Definition decode `{Platform} {B T} `{Buf B} `{TakeBuf B T} `{Buf T} : M B CapsuleError Capsule :=
  let* typ := map_err CEVarInt VarInt.decode in
  let* length := map_err CEVarInt VarInt.decode in
  let* length := ok_or CEMessageTooLong (usize_try_from (into_inner length)) in
  if MAX_CLOSE_PAYLOAD_SIZE <? length then throw CEMessageTooLong else
  with_take (T:=T) length (decode_payload typ length).

(** [VarInt::try_from(length).map_err(|_| MessageTooLong)?.encode(buf)] *)
Definition encode_len {W} `{BufMut W} (length : Z) : M W CapsuleError unit :=
  let* v := map_err (fun _ => CEMessageTooLong) (lift (VarInt.try_from_usize length)) in
  VarInt.encode v.

(** The capsule rebuilt in memory before it is decoded. *)
Definition rebuild (typ : VarInt) (length : Z) (payload : bytes) : M bytes CapsuleError unit :=
  VarInt.encode typ ;;; encode_len length ;;; put_slice payload.

Definition read `{Platform} {S} `{AsyncRead S} : M S CapsuleError Capsule :=
  let* typ := map_err (fun _ => CEUnexpectedEnd) VarInt.read in
  let* length := map_err (fun _ => CEUnexpectedEnd) VarInt.read in
  let* length := ok_or CEMessageTooLong (usize_try_from (into_inner length)) in
  if MAX_CLOSE_PAYLOAD_SIZE <? length then throw CEMessageTooLong else
  let* payload := map_err CEIo (read_exact length) in
  let '(r, capsule) := rebuild typ length payload [] in
  lift r ;;;
  lift (fst (decode (T:=Take bytes) capsule)).

Definition encode {W} `{BufMut W} (c : Capsule) : M W CapsuleError unit :=
  match c with
  | CloseWebTransportSession error_code error_message =>
      if MAX_MESSAGE_SIZE <? len error_message then throw CEMessageTooLong else
      let* typ := unwrap (match VarInt.from_u64 CLOSE_WEBTRANSPORT_SESSION_TYPE with
                          | Ok v => Some v | _ => None end) in
      VarInt.encode typ ;;;
      let length := 4 + len error_message in
      VarInt.encode (VarInt.from_u32 (as_u32 length)) ;;;
      put_u32 error_code ;;;
      put_slice error_message
  | Unknown typ payload =>
      if MAX_CLOSE_PAYLOAD_SIZE <? len payload then throw CEMessageTooLong else
      VarInt.encode typ ;;;
      encode_len (len payload) ;;;
      put_slice payload
  end.

Definition write {S} `{AsyncWrite S} (c : Capsule) : M S CapsuleError unit :=
  let '(r, buf) := encode c ([] : bytes) in
  lift r ;;;
  map_err CEIo (write_all buf).
End Capsule.

Ltac max_lia := unfold MAX_CLOSE_PAYLOAD_SIZE, MAX_MESSAGE_SIZE in *; lia.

* HOW TO COMPLETE THIS TASK
Transcribe all of the records exactly.

* ANSWER TO THIS PROBLEM
Definition decode `{Platform} {B T} `{Buf B} `{TakeBuf B T} `{Buf T} : M B CapsuleError Capsule :=
  let* typ := map_err CEVarInt VarInt.decode in
  let* length := map_err CEVarInt VarInt.decode in
  let* length := ok_or CEMessageTooLong (usize_try_from (into_inner length)) in
  if MAX_CLOSE_PAYLOAD_SIZE <? length then throw CEMessageTooLong else
  with_take (T:=T) length (decode_payload typ length).

(** [VarInt::try_from(length).map_err(|_| MessageTooLong)?.encode(buf)] *)
Definition encode_len {W} `{BufMut W} (length : Z) : M W CapsuleError unit :=
  let* v := map_err (fun _ => CEMessageTooLong) (lift (VarInt.try_from_usize length)) in
  VarInt.encode v.

(** The capsule rebuilt in memory before it is decoded. *)
Definition rebuild (typ : VarInt) (length : Z) (payload : bytes) : M bytes CapsuleError unit :=
  VarInt.encode typ ;;; encode_len length ;;; put_slice payload.

Definition read `{Platform} {S} `{AsyncRead S} : M S CapsuleError Capsule :=
  let* typ := map_err (fun _ => CEUnexpectedEnd) VarInt.read in
  let* length := map_err (fun _ => CEUnexpectedEnd) VarInt.read in
  let* length := ok_or CEMessageTooLong (usize_try_from (into_inner length)) in
  if MAX_CLOSE_PAYLOAD_SIZE <? length then throw CEMessageTooLong else
  let* payload := map_err CEIo (read_exact length) in
  let '(r, capsule) := rebuild typ length payload [] in
  lift r ;;;
  lift (fst (decode (T:=Take bytes) capsule)).

Definition encode {W} `{BufMut W} (c : Capsule) : M W CapsuleError unit :=
  match c with
  | CloseWebTransportSession error_code error_message =>
      if MAX_MESSAGE_SIZE <? len error_message then throw CEMessageTooLong else
      let* typ := unwrap (match VarInt.from_u64 CLOSE_WEBTRANSPORT_SESSION_TYPE with
                          | Ok v => Some v | _ => None end) in
      VarInt.encode typ ;;;
      let length := 4 + len error_message in
      VarInt.encode (VarInt.from_u32 (as_u32 length)) ;;;
      put_u32 error_code ;;;
      put_slice error_message
  | Unknown typ payload =>
      if MAX_CLOSE_PAYLOAD_SIZE <? len payload then throw CEMessageTooLong else
      VarInt.encode typ ;;;
      encode_len (len payload) ;;;
      put_slice payload
  end.

Definition write {S} `{AsyncWrite S} (c : Capsule) : M S CapsuleError unit :=
  let '(r, buf) := encode c ([] : bytes) in
  lift r ;;;
  map_err CEIo (write_all buf).
End Capsule.

Ltac max_lia := unfold MAX_CLOSE_PAYLOAD_SIZE, MAX_MESSAGE_SIZE in *; lia.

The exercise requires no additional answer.